The company refused to comment on how much money Mr Taylor introduced, but details revealed in court suggest that the current amount is around $30 million (£19 million). It is not clear how much of that could be at risk, although the Department of Enterprise and Employment investigator has so far found £1.5 million to be at risk, only a part of which would have been with Fidelity.
All the company would say was that it would be "safe to assume" that any monies invested in its funds after the agreement with Taylor ended would be secure.
The spokesman added that investors had to come forward to identify their holdings. "We need to have instructions direct from clients now," he said.
Fidelity refused to reveal the details of the master agency agreement, but it is understood that it is the only one of its kind. Market sources say that Mr Taylor received large commissions under the agreement for investments he secured, as well as a smaller one if other brokers put funds through the Taylor group into Fidelity.
Meanwhile, the liquidator of Taylor Asset Managers, Mr Patrick McSwiney, has also been appointed as provisional liquidator of another company, Taylor Investment Group (TIG). Mr McSwiney wants detailed information regarding bank accounts operated by Taylor Investment Group in the Channel Islands and the Isle of Man, and would attempt to gain control of the accounts as soon as possible.

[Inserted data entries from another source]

(** With the default [rho], [epsilon] and [nu], every utility on the grid
    is a real number. *)
Lemma grid_utilities_default (par : A.Par) (us : list float) :
  A.rho par = Fin 2.0 ->
  A.epsilon par = Fin 1.0 -> A.nu par = Fin 0.001 ->
  Forall2 (fun t u => utility_at par t = Ok u) grid_cells us ->
  Forall (fun u => exists v : R, u = Fin v) us.
Proof.
  intros Hrho He Hn Hall.
  apply Forall2_Forall_r with (1 := Hall). intros [[[a b] c] d] u Hin Hu.
  apply in_cells in Hin. destruct Hin as (Ha & Hb & Hc & Hd).
  apply in_grid in Ha, Hb, Hc, Hd.
  destruct Ha as (ra & -> & Hra), Hb as (rb & -> & Hrb),
           Hc as (rc & -> & Hrc), Hd as (rd & -> & Hrd).
  unfold utility_at in Hu.
  destruct (@utility_default_finite _ par ra rb rc rd Hrho He Hn)
    as [v Hv]; try assumption.
  exists v. congruence.
Qed.

Lemma finite_not_nan (us : list float) :
  Forall (fun u => exists v : R, u = Fin v) us ->
  Forall (fun u => u <> NaN) us.
Proof.
  apply Forall_impl. intros u [v ->]. discriminate.
Qed.

Lemma masked_not_nan (us : list float)
      (cs : list (float * float * float * float)) :
  Forall (fun u => u <> NaN) us ->
  Forall (fun v => v <> NaN) (map2 masked us cs).
Proof.
  intros H. revert cs. induction H as [|u us Hu _ IH]; intros [|t cs];
    simpl; constructor.
  - unfold masked. destruct (infeasible t); [discriminate|exact Hu].
  - apply IH.
Qed.

Lemma argmax_of_first_max (u : list float) (j : nat) :
  Forall (fun v => v <> NaN) u -> argmax_of u j -> first_max u j.
Proof.
  intros Hnan [[_ H] | (Hlt & Hj & _)]; [exact H|].
  rewrite Forall_forall in Hnan. exfalso.
  apply (Hnan (nth j u NaN)); [apply nth_In, Hlt|exact Hj].
Qed.


End DiscreteClaims.

Section DiscreteWitnesses.

#[local] Existing Instance binary64_range.
#[local] Existing Instance reference_minimize.
#[local] Existing Instance reference_lstsq.

Lemma C1_witness :
  (exists c : A.Opt,
     A.solve_discrete false A.init = (Ok c, A.init) /\ feasible c) /\
  (In (Fin 0, Fin 0, Fin 0, Fin 0) grid_cells /\
   infeasible (Fin 0, Fin 0, Fin 0, Fin 0) = false /\
   exists u0 : R,
     utility_at (A.par A.init) (Fin 0, Fin 0, Fin 0, Fin 0) = Ok (Fin u0)).
Proof.
  exact (C1_solve_discrete_feasible false reachable_init).
Defined.


End DiscreteWitnesses.

(** ** The utility function *)

Section ExactVariants.

#[local] Existing Instance exact_arithmetic.

Local Open Scope float_scope.

(** In exact arithmetic, with [eta] equal to a real [nu], the two variants
    compute one utility. *)
Lemma utility_B_with_eta_nu (pA : A.Par) (n : R) (LM HM LF HF : float) :
  A.nu pA = Fin n ->
  B.utility (with_eta pA (A.nu pA)) LM HM LF HF = A.utility pA LM HM LF HF.
Proof.
  intros Hn. unfold B.utility, A.utility.
  change (B.home_production (with_eta pA (A.nu pA)) HM HF)
    with (A.home_production pA HM HF).
  destruct (A.home_production pA HM HF) as [[[H hM] hF]|e]; [|reflexivity].
  cbn [py.bind]. unfold B.disutility, A.disutility.
  change (B.epsilon (with_eta pA (A.nu pA))) with (A.epsilon pA).
  destruct (py.truediv 1%R (A.epsilon pA)) as [inv|e]; [|reflexivity].
  cbn [py.bind].
  change (B.nu (with_eta pA (A.nu pA))) with (A.nu pA).
  change (B.eta (with_eta pA (A.nu pA))) with (A.nu pA).
  rewrite Hn, multiply_add_distr. reflexivity.
Qed.

End ExactVariants.

Section UtilityClaims.

Context {ar : Arithmetic}.

Local Open Scope float_scope.

Lemma home_production_spec (par : A.Par) (HM HF : R) :
  A.home_production par (Fin HM) (Fin HF)
  = Ok (H_spec (A.sigma par) (A.alpha par) HM HF,
        hours_spec (A.sigma par) HM, hours_spec (A.sigma par) HF).
Proof.
  unfold A.home_production, H_spec, hours_spec.
  destruct (A.sigma par =? 0%R) eqn:E0; [rewrite minimum_Fin; reflexivity|].
  destruct (A.sigma par =? 1%R) eqn:E1; [reflexivity|].
  assert (E2 : (A.sigma par - 1%R =? 0%R) = false).
  { destruct (A.sigma par - 1%R =? 0%R) eqn:E2; [|reflexivity].
    apply sub_one_zero in E2. congruence. }
  rewrite !fmax_Fin. cbv zeta.
  rewrite !truediv_divide by assumption. reflexivity.
Qed.
(** One turn of the loop of [update], for the event [ev]. *)
Definition update (s : running) (ev : downloader_event) : running :=
  match ev with
  | StartEvent =>
      let s1 := mk_running (set_canStart (miner s) 0) (calls s) in
      if Mining s1 then
        let s2 := Stop s1 in
        mk_running (set_shouldStart (miner s2) 1) (calls s2)
      else s1
  | DoneEvent | FailedEvent =>
      let shouldStart := shouldStart (miner s) =? 1 in
      let s1 :=
        mk_running (set_shouldStart (set_canStart (miner s) 1) 0) (calls s) in
      if shouldStart then Start s1 (coinbase (miner s1)) else s1
  end.

(** The operations that move the life cycle, and a run of them. *)
Inductive operation : Type :=
| do_Start (coinbase : Z)
| do_Stop
| do_event (ev : downloader_event).

Definition step (s : running) (o : operation) : running :=
  match o with
  | do_Start coinbase => Start s coinbase
  | do_Stop => Stop s
  | do_event ev => update s ev
  end.

Definition run (w : worker.t) (ops : list operation) : running :=
  foldl step (New w) ops.

(** Whether the last of the [start] and [stop] calls made to the worker is
    a [start]. *)
Definition worker_started (cs : list worker_call) : bool :=
  foldl (fun started c =>
           match c with
           | call_start => true
           | call_stop => false
           | _ => started
           end) false cs.

(** What every run keeps: the three flags are 0 or 1, the miner is not
    mining while the downloader is syncing ([canStart] is 0), the mining
    flag agrees with the last [start] or [stop] call made to the worker,
    and the worker's data is untouched. *)
Definition lifecycle_invariant (w : worker.t) (s : running) : Prop :=
  (mining (miner s) = 0 \/ mining (miner s) = 1)
  /\ (canStart (miner s) = 0 \/ canStart (miner s) = 1)
  /\ (shouldStart (miner s) = 0 \/ shouldStart (miner s) = 1)
  /\ (canStart (miner s) = 0 -> mining (miner s) = 0)
  /\ Mining s = worker_started (calls s)
  /\ worker (miner s) = w.

End Miner.

(** ** consensus/XDPoS: committee helpers *)

Module XDPoS.

(** A 20-byte address, read as a big-endian number. *)
Definition Address : Type := N.

(** The address made of [n] bytes of value [b], as [BytesToAddress] gives
    for such a slice of at most 20 bytes. *)
Fixpoint repeated_byte (b : N) (n : nat) : Address :=
  match n with
  | O => 0%N
  | S n' => (repeated_byte b n' * 256 + b)%N
  end.

Fixpoint remove_one (x : Address) (l : list Address) : option (list Address) :=
  match l with
  | [] => None
  | y :: l' =>
      if decide (x = y) then Some l'
      else match remove_one x l' with
           | Some r => Some (y :: r)
           | None => None
           end
  end.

But given the complex nature of the regulatory environment in the Isle of Man and the Channel Islands, Mr McSwiney may have to go before the courts in both jurisdictions to complete his investigations. However, it is thought unlikely at this stage that either account contains substantial sums.
Mr McSwiney's appointment as liquidator to Taylor Asset Managers was confirmed by the High Court yesterday which granted a petition brought by the Minister for Enterprise and Employment, Mr Richard Bruton. The petition was also supported by the Society of Saint Vincent de Paul, and Taylor Asset Managers' former solicitors, Crowley Millar.
Following his confirmation as liquidator of Taylor Asset Managers, Mr McSwiney immediately sought to be appointed provisional liquidator to TIG, which controls the offshore accounts.
The President of the High Court, Mr justice Declan Costello, agreed to the appointment.
Mr McSwiney said in an affidavit that TIG maintained accounts with Anglo Irish Bank in Jersey, and the Royal Bank of Canada in the Isle of Man which appeared to be holding accounts for monies owed to Taylor Asset Management.
"For whatever reasons, the fees and commissions were paid into the bank accounts of TIG in Jersey and the Isle of Man and were sporadically drawn down from those accounts in the names of TIG by the company to meet expenditure," Mr McSwiney said.